Luca Benini

Designing Open Platforms for the Embodied AI Era

 AI is accelerating into the generative era with increasing capabilities being  « embodied » everywhere, from earbuds to cars to humanoid robots.  Embodied AI needs to tackle major challenges in energy efficiency, safety,  security, and real-time predictability, while curtailing computational complexity. In this talk I will focus on chip and system design for embodied AI, moving from ultra-low power AI-enhanced MCUs for smart wearables and nano-robots to large 3D-integrated systems-in-package for autonomous vehicles, humanoids and satellites. I will emphasize the strategic importance of AI-enhanced co-design flows and of an open-platform (hardware and software) approach to ensure fast innovation cycles as well as long term sustainability, safety and security.

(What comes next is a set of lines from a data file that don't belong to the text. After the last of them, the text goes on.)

(* ===== verification/RelocateMem.v ===== *)
(** * Functions run moved

    The theorem that joins the parts: after functions were moved, their moved code is
    in memory, keeps its control flow, and is entered from the original code. *)
From stdpp Require Import base gmap list.
From S2P Require Import Prelude CodeGen CodeGenOk CodeTracker CodeTrackerOk CodeBuffer CodeBufferOk CodeLayout CodeBuild CodeTrace RelocPatch RelocPatchOk RelocBlock RelocBlockOk RelocMove Springboard SpringboardOk SpringboardGen SpringboardFunc Relocate RelocateGen RelocateOk RelocateMap.
Import codegen codeTracker codeBuffer relocation relocBlock springboard codeMover.

(** ** The ranges of the functions *)

Section Ranges.
Context {parse : Parse}.

(** The bytes of the blocks and of the padding behind them. *)
Definition code_of (fs : list func_instance) (x : Z) : Prop := exists y, y ∈ blocks_of fs /\ b_start y.2 <= x < ext_end y.
Definition own_of (t : ranges) (x : Z) : option func_instance := match find_range x t with Some (_, _, st) => si_func st | None => None end.
Definition id_of (fs : list func_instance) (o : option func_instance) : Z := match o with Some f => number fs f | None => 1 end.

Lemma id_of_pos fs o : 1 <= id_of fs o.
Proof. destruct o as [f|]; simpl; [apply number_pos|lia]. Qed.
Lemma own_of_entry a t e x : ordered a t -> e ∈ t -> inside e x -> own_of t x = si_func (info e).
Proof. destruct e as [l [u st]]. intros Ho He Hi. unfold own_of. by rewrite (proj2 (find_range_iff a t x l u st Ho) (conj He Hi)). Qed.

Luca Benini holds the chair of digital Circuits and systems at ETHZ and is Full Professor at the Università di Bologna. He received a PhD from Stanford University. His research interests are in energy-​efficient parallel computing systems, smart sensing micro-​systems and machine learning hardware. He is a Fellow of the IEEE, of the ACM, a member of the Academia Europaea and of the Italian Academy of Engineering and Technology. He is the recipient of several awards including the 2023 IEEE CS E.J. McCluskey Award, and the 2024 IEEE CS Open Source Hardware contribution Award. 

Jakob Hoydis

Jakob Hoydis is a Distinguished Research Scientist at NVIDIA working on the intersection of machine learning and wireless communications. Prior to this, he was Head of a research department at Nokia Bell Labs, France, and co-founder of the social network SPRAED. He obtained a diploma degree in electrical engineering from RWTH Aachen University in Germany and a Ph.D. degree from Supélec in France. From 2019 to 2021, he served as chair of the IEEE COMSOC Emerging Technology Initiative on Machine Learning, as well as Editor of the IEEE Transactions on Wireless Communications.

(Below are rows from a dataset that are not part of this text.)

(* ===== verification/RelocateDemo.v ===== *)
(** * A function of a binary, moved

    A function of two blocks in the text section of an image; witnesses that the
    theorems on springboards and on moved functions apply to it. *)
From stdpp Require Import base gmap list.
From S2P Require Import Prelude CodeGen CodeGenOk CodeTracker CodeBuffer CodeBufferOk CodeLayout CodeBuild RelocPatch RelocPatchOk RelocBlock RelocBlockOk RelocMove InfHeap InfHeapOk BinHeap BinHeapOk BinImage TrapMap TrapMapOk TrapFlush TrapProc TrapProcess TrapStatic Springboard SpringboardOk SpringboardGen SpringboardBin SpringboardFunc Relocate RelocateGen RelocateBin RelocateOk RelocateMap RelocateMem.
Import codegen codeTracker codeBuffer relocation relocBlock springboard codeMover trampTrapMappings binaryEdit.

Module demo_function.
Definition fn : func_instance := mk_func 1 0x1000.
Definition b0 : block_instance := mk_block 1 0x1000.
Definition b1 : block_instance := mk_block 2 0x1004.
Definition outside : block_instance := mk_block 7 0x1020.
Definition edge01 : edge_instance := mk_ei FALLTHROUGH false b0 b1 false.
Definition edge1 : edge_instance := mk_ei DIRECT false b1 outside false.
(** A branch to the second block from code that is not moved. *)
Definition edge_in : edge_instance := mk_ei COND_TAKEN false outside b1 false.

#[export] Instance demo_parse : Parse := {
  func_blocks _ := [b0; b1];
  block_end b := if b_id b =? 1 then 0x1004 else 0x1010;
  findBlocks _ a := if (0x1000 <=? a) && (a <? 0x1010) then [1] else [];
  region_contains _ a := (0x1000 <=? a) && (a <? 0x1040)
}.
Definition decoded (b : block_instance) (f : func_instance) : RelocBlock :=
  if b_id b =? 1 then mk_rb 0x1000 b (Some f) 0x1002 false [InsnWidget [0x31; 0xc0] 0x1000; InsnWidget [0x90] 0x1002] (mk_cfw false false false 0 None (mk_loc 0 1 (-1)) 0x1000 0 []) [] (-1)
  else mk_rb 0x1004 b (Some f) 0x1005 false [InsnWidget [0x90] 0x1004] (mk_cfw false false false 0 (Some (mk_insn [0xeb; 0x19] 0)) (mk_loc 0 1 (-1)) 0x1005 0 []) [] (-1).
#[export] Instance demo_cfg : Cfg := {
  isInstrumentable _ := true;
  entryBlock _ := b0;
  entryOfFunc b := if b_id b =? 1 then Some fn else None;
  wasUserAdded _ := false;
  sources b := if b_id b =? 2 then [edge01; edge_in] else [];
  targets b := if b_id b =? 1 then [edge01] else [edge1];
  createReloc b f := Some (decoded b f);
  jump_target _ := None
}.

Definition moved : CodeMover := match prepare [fn] with Ret c => c | Fault _ => CodeMover_new end.
Lemma prepare_moved : prepare [fn] = Ret moved.
Proof. vm_compute. reflexivity. Qed.

Lemma fn_parsed : parsed [fn].
Proof.
  assert (blocks_of [fn] = [(fn, b0); (fn, b1)]) as E by reflexivity. split; rewrite ?E.
  - intros x [->|[->|[]%elem_of_nil]%elem_of_cons]%elem_of_cons; vm_compute; done.
  - intros [|[|i]] [|[|j]] x y Hx Hy Hij; simpl in Hx, Hy; try done; injection Hx as <-; injection Hy as <-; vm_compute; [by left|by right].
  - intros x y a _ [->|[->|[]%elem_of_nil]%elem_of_cons]%elem_of_cons Ha; simpl in *; assert (0x1000 <= a < 0x1010) as Hr by (simpl in Ha; lia);
      by rewrite (proj2 (Z.leb_le _ _)), (proj2 (Z.ltb_lt _ _)) by lia.
  - apply NoDup_singleton.
  - done.
Qed.
Lemma fn_cfg : cfg_ok [fn].
Proof.
  assert (blocks_of [fn] = [(fn, b0); (fn, b1)]) as E by reflexivity. split; rewrite ?E.
  - intros f _. split; [by left|done].
  - intros f b _ _. exists (decoded b f). split; [done|]. unfold decoded. by destruct (b_id b =? 1).
  - intros x y [->|[->|[]%elem_of_nil]%elem_of_cons]%elem_of_cons [->|[->|[]%elem_of_nil]%elem_of_cons]%elem_of_cons; simpl; done.
  - intros f g Hf%list_elem_of_singleton Hg%list_elem_of_singleton _. congruence.
  - intros x e [->|[->|[]%elem_of_nil]%elem_of_cons]%elem_of_cons He; simpl in He; [by apply elem_of_nil in He|].
    by apply elem_of_cons in He as [->|[->|[]%elem_of_nil]%elem_of_cons].
Qed.
Lemma fn_ends : ext_end (fn, b0) = 0x1004 /\ ext_end (fn, b1) = 0x1010.
Proof. vm_compute. done. Qed.
Lemma fn_code x : code_of [fn] x <-> 0x1000 <= x < 0x1010.
Proof.
  assert (blocks_of [fn] = [(fn, b0); (fn, b1)]) as E by reflexivity. destruct fn_ends as [E0 E1]. unfold code_of. rewrite E. split.
  - intros (y & [->|[->|[]%elem_of_nil]%elem_of_cons]%elem_of_cons & Hy); rewrite ?E0, ?E1 in Hy; simpl in Hy; lia.
  - intros Hx. destruct (decide (x < 0x1004)); [exists (fn, b0); rewrite E0|exists (fn, b1); rewrite E1]; (split; [set_solver|]); simpl; lia.
Qed.

(** Below [limit], the only jump of the moved code has its target in reach. *)
Definition limit : Z := 0x100000.
Lemma moved_total : zsum item_cap (all_items (cm_blocks moved)) = 66.
Proof. vm_compute. reflexivity. Qed.
Lemma moved_patches lo hi : hi <= limit + 200 -> Forall (fun it => match it with IPatch p _ => placeable p lo hi | _ => True end) (all_items (cm_blocks moved)).
Proof.
  intros Hhi. unfold limit in Hhi. let x := eval vm_compute in (all_items (cm_blocks moved)) in change (all_items (cm_blocks moved)) with x.
  repeat (apply Forall_cons; split; [try exact I|]); [|by apply Forall_nil]. split; [vm_compute; reflexivity|]. split; [lia|]. left. lia.
Qed.
Lemma moved_buildable base : 0 < base <= limit -> buildable (all_items (cm_blocks moved)) base.
Proof.
  intros Hb. unfold limit in Hb. split; rewrite ?moved_total; try lia; [vm_compute; reflexivity..|].
  apply move_example.items_patches; [vm_compute; reflexivity|]. apply moved_patches. unfold limit. lia.
Qed.
Lemma moved_solid : solid (all_items (cm_blocks moved)).
Proof.
  let x := eval vm_compute in (all_items (cm_blocks moved)) in change (all_items (cm_blocks moved)) with x. do 2 eexists. split; [right; left|done].
Qed.
Lemma moved_layable : layable moved 100 400 limit.
Proof.
  split; rewrite ?moved_total; [|exact moved_buildable|exact moved_solid|vm_compute; reflexivity|lia|vm_compute; reflexivity|done].
  intros j b Ej. destruct j as [|[|j]]; vm_compute in Ej; [injection Ej as <-; vm_compute; reflexivity..|done].
Qed.

(** The binary: its text section. *)
Definition text_section : region := mk_region false 0x1000 0x40 (replicate 64 0x90).
Lemma text_section_ok : Forall (region_ok 0x3000) [text_section] /\ ForallOrdPairs apart_regions [text_section].
Proof.
  split; [|repeat constructor]. rewrite Forall_cons, Forall_nil. split; [|done]. intros _. simpl. lia.
Qed.
Definition opened : option binaryEdit :=
  match createMemoryBackingStore [text_section] (new_image 8 0x3000) with Ret r => Some r.2 | Fault _ => None end.

(** What the binary is good for. *)
Record binary_for_fn (b : binaryEdit) : Prop := {
  bf_ok : be_ok b;
  bf_room : room_below b limit 0x2000;
  bf_text : be_data b 0x1000 0x40
}.
Lemma opened_binary : exists b, opened = Some b /\ binary_for_fn b.
Proof.
  destruct text_section_ok as [H1 H2]. destruct (createMemoryBackingStore_run 8 0x3000 [text_section] ltac:(by right) ltac:(lia) H1 H2) as (b & m & E & HB & Hbl & Hhi & Hw & Hs).
  destruct (Hs text_section ltac:(by left) eq_refl) as (v & o & Ht & Hal & Hd). pose proof (tracker_len b m _ _ _ HB Ht) as Hl. rewrite Hd in Hl.
  exists b. split; [unfold opened; by rewrite E|]. split.
  - split; [by exists m|by rewrite Hhi, Hw].
  - unfold room_below. by rewrite Hbl, Hhi, Hw.
  - exists m, 0x1000, v, o. split_and!; try done. change (Z.of_nat (length (region_bytes text_section))) with 0x40 in Hl. lia.
Qed.

Definition space_of (b : binaryEdit) : AddressSpace (trap_maps binaryEdit) := mk_as InstalledSpringboards_new [] true 8 (trampTrapMappings_new b).

Lemma fn_text b x n : binary_for_fn b -> 0 < n -> (forall y, x <= y < x + n -> code_of [fn] y) -> cs_text (trampTrapMappings_new b) x n.
Proof.
  intros [_ _ Ht] Hn Hx. pose proof (proj1 (fn_code _) (Hx x ltac:(lia))). pose proof (proj1 (fn_code _) (Hx (x + n - 1) ltac:(lia))).
  split; [lia|]. exists 0x1000, 0x40. split; [by right|lia].
Qed.
Lemma fn_movable b : binary_for_fn b -> movable [fn] (space_of b) limit (zsum item_cap (all_items (cm_blocks moved))).
Proof.
  intros HB. split; rewrite ?moved_total; try done.
  - apply HB.
  - by intros t y func ?%elem_of_nil.
  - intros x n. by apply fn_text.
  - eapply ca_room_less; [exact (bf_room _ HB)|lia].
  - intros x to Hx%fn_code Hto. unfold limit in Hto. unfold at_limit. rewrite (swrap_id 64) by (unfold srange; simpl; lia). apply andb_false_intro2, Z.ltb_ge. lia.
Qed.
End demo_function.
Import demo_function.

Lemma moved_functions_are_entered_witness :
  exists b base f bs a', opened = Some b /\ relocateInt [fn] 0x1000 100 400 (space_of b) = Ret (true, a') /\ code_at (as_space a') base bs /\
    enters moved f (as_space a') fn b0 /\ enters moved f (as_space a') fn b1.
Proof.
  destruct opened_binary as (b & Eb & HB).
  destruct (moved_functions_are_entered [fn] (space_of b) 0x1000 100 400 limit) as (c & base & f & bs & a' & Ec & E & _ & H1 & _ & H2 & H3 & _).
  { discriminate. }
  { exact fn_parsed. }
  { exact fn_cfg. }
  { intros c Ec. rewrite prepare_moved in Ec. injection Ec as <-. split; [exact moved_layable|by apply fn_movable]. }
  rewrite prepare_moved in Ec. injection Ec as <-. exists b, base, f, bs, a'. split; [exact Eb|]. split; [exact E|]. split; [exact H1|].
  split; [apply (H2 fn); [by left|reflexivity]|]. apply (H3 fn); [by left|reflexivity|right; left|reflexivity|].
  apply (caught_outside _ _ _ edge_in); [right; left|discriminate..| |right; intros [? _]; discriminate].
  intros j (rb & Ej & Er & _). destruct j as [|[|j]]; vm_compute in Ej; [injection Ej as <-; discriminate Er..|discriminate].
Defined.

(** A request for the entry, after the blocks of the function are known. *)
Definition entry_request : SpringboardMap :=
  match addFromOrigCode 0x1000 0x3000 Required (Some fn) b0 [] with Ret m => m | Fault _ => [] end.
Definition entry_req : SpringboardReq := SpringboardReq_new 0x1000 0x3000 Required (Some fn) (Some b0) true true false false.
Lemma entry_request_at p : at_priority p entry_request = match p with Required => [(0x1000, entry_req)] | _ => [] end.
Proof. by destruct p. Qed.

Lemma entry_request_ok own keep (s : trap_maps binaryEdit) : own 0x1000 = Some fn -> input_ok own keep s [] entry_request.
Proof.
  intros Ho. split; intros p Hp; rewrite entry_request_at.
  - destruct p; try (by split; [apply Forall_nil|]). split; [|split; [by intros y ?%elem_of_nil|done]]. apply Forall_cons. split; [|by apply Forall_nil]. split; try done.
    + exists 0x3000. split; [by do 3 eexists|]. split; [simpl; lia|]. split; [lia|]. by vm_compute.
    + exists b0. split; [done|]. by intros t d c ?%elem_of_nil.
  - destruct p; try (by apply Forall_nil). by destruct Hp.
Qed.

Lemma springboards_lead_witness :
  exists b a1 a', opened = Some b /\ createFunc [fn] (space_of b) = Ret (tt, a1) /\ patchCode entry_request a1 = Ret (true, a') /\ arrives (as_space a') 0x1000 0x3000.
Proof.
  destruct opened_binary as (b & Eb & HB). destruct (createFunc_run [fn] (space_of b) fn_parsed eq_refl) as (i & Ei & HF & Eo).
  destruct (filled_ranges [fn] i fn_parsed HF) as (R1 & R2 & R3). destruct (R3 (fn, b0) ltac:(by left)) as [Hown Hun].
  destruct (springboards_lead (own_of (validRanges_ i)) (id_of [fn]) (code_of [fn]) (fun _ => True) (with_inst i (space_of b)) entry_request) as (ok & a' & E & _ & Hok & Hw).
  { split; [apply id_of_pos|auto|exact R1|exact R2|simpl; rewrite Eo; exact I|apply HB|intros x n Hn Hx; exact (fn_text b x n HB Hn Hx)|reflexivity]. }
  { by apply entry_request_ok. }
  assert (ok = true) as -> by (apply Hok; [reflexivity|]; intros kr Hkr; rewrite entry_request_at in Hkr; apply list_elem_of_singleton in Hkr as ->; exact Hun).
  exists b, (with_inst i (space_of b)), a'. split; [exact Eb|]. split; [exact Ei|]. split; [exact E|].
  destruct Hw as (ps & Q1 & Q2 & _). destruct (Q2 (0x1000, entry_req)) as (q & to & Hq & (k & g & rest & Ed) & Ef & Et); [rewrite entry_request_at; by left|].
  injection Ed as _ _ <- _. rewrite <- Et. change 0x1000 with (rq_from (0x1000, entry_req).2). rewrite <- Ef. exact (Q1 q Hq).
Defined.

(** ** Behaviour beyond the theorems *)

(** A function that is added again after a springboard was put across the end of its
    first block: the bytes of the springboard count as free, and a longer one in its
    place is no conflict but fails an assertion. *)
Definition added_twice : M InstalledSpringboards unit :=
  addFunc fn ;; registerBranch 0x1000 0x1005 [] false (Some fn) Required ;; addFunc fn.
Example added_again :
  match added_twice InstalledSpringboards_new with
  | Ret (_, i) => validRanges_ i = [(0x1000, (0x1004, mk_info 2 (Some fn) MIN_PRIORITY)); (0x1004, (0x1005, mk_info 2 (Some fn) MIN_PRIORITY)); (0x1005, (0x1010, mk_info 1 (Some fn) MIN_PRIORITY))] /\
      conflict 0x1000 0x100E false (Some fn) Required i = Ret false /\ registerBranch 0x1000 0x100E [] false (Some fn) Required i = Fault FAssert
  | Fault _ => False
  end.
Proof. vm_compute. done. Qed.

(** An edge of an indirect jump makes its target required, unless it comes from a block
    that is linked after the target was judged. *)
Definition block_at (n : Z) : block_instance := mk_block n (0x1000 + 8 * n).
Definition jumps_to (from to : Z) : edge_instance := mk_ei INDIRECT false (block_at from) (block_at to) false.
Definition three_blocks : Parse := {| func_blocks _ := [block_at 0; block_at 1; block_at 2]; block_end b := b_start b + 8; findBlocks _ _ := []; region_contains _ _ := false |}.
Definition jumping (e : edge_instance) : Cfg (parse := three_blocks) := {|
  isInstrumentable _ := true; entryBlock _ := block_at 0; entryOfFunc _ := None; wasUserAdded _ := false;
  sources b := if decide (b = ei_trg e) then [e] else []; targets b := if decide (b = ei_src e) then [e] else [];
  createReloc b f := Some (mk_rb (b_start b) b (Some f) (b_start b) false [] (mk_cfw false false true 0 None (mk_loc 0 1 (-1)) (b_start b) 0 []) [] (-1));
  jump_target _ := None |}.
Definition priority_of (n : Z) (r : res CodeMover) : option Priority :=
  match r with Ret c => snd <$> List.find (fun x => bool_decide (x.1.1 = block_at n)) (priorityMap_ c) | Fault _ => None end.
Example indirect_edge_seen : priority_of 2 (prepare (parse := three_blocks) (cfg := jumping (jumps_to 1 2)) [fn]) = Some Required.
Proof. vm_compute. reflexivity. Qed.
Example indirect_edge_missed : priority_of 1 (prepare (parse := three_blocks) (cfg := jumping (jumps_to 2 1)) [fn]) = Some Suggested.
Proof. vm_compute. reflexivity. Qed.

(** A block of two functions that were both moved before: the old copy for the first is
    redirected to the new copy for the second. *)
Definition gn : func_instance := mk_func 2 0x0f00.
Definition old_copies : CodeTracker :=
  foldl index_one CodeTracker_new [mk_te OriginalTracker 0x1000 0x2000 4 b0 (Some fn); mk_te OriginalTracker 0x1000 0x2100 4 b0 (Some gn)].
Definition both_functions : res SpringboardMap :=
  match addFromOrigCode 0x1000 0x3000 Required (Some fn) b0 [] with Ret m => addFromOrigCode 0x1000 0x4000 Required (Some gn) b0 m | Fault x => Fault x end.
Definition redirected (m : SpringboardMap) : option (list (Z * list Z)) :=
  match map_get 0x1000 (at_priority Required m) with
  | None => None
  | Some r =>
      match createRelocSpringboards r false (mk_build (mk_as InstalledSpringboards_new [old_copies] true 8 tt) m [] []) with
      | Ret (_, b) => Some ((fun x => (x.1, snd <$> (snd <$> rq_destinations x.2))) <$> at_priority RelocRequired (bd_input b))
      | Fault _ => None
      end
  end.
Example copies_mixed : match both_functions with Ret m => redirected m | Fault _ => None end = Some [(0x2000, [0x4000]); (0x2100, [0x4000])].
Proof. vm_compute. reflexivity. Qed.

He is a recipient of the 2019 VTG IDE Johann-Philipp-Reis Prize, the 2019 IEEE SEE Glavieux Prize, the 2018 IEEE Marconi Prize Paper Award, the 2015 IEEE Leonard G. Abraham Prize, the IEEE WCNC 2014 Best Paper Award, the 2013 VDE ITG Förderpreis Award, and the 2012 Publication Prize of the Supélec Foundation. He has received the 2018 Nokia AI Innovation Award, as well as the 2018 and 2019 Nokia France Top Inventor Awards. He is a co-author of the textbook “Massive MIMO Networks: Spectral, Energy, and Hardware Efficiency” (2017). He is a 2023 Distinguished Industry Speaker of the IEEE Signal Processing Society as well as an IEEE Fellow.

He is one of the maintainers and core developers of Sionna, a GPU-accelerated open-source link-level simulator for next-generation communication systems.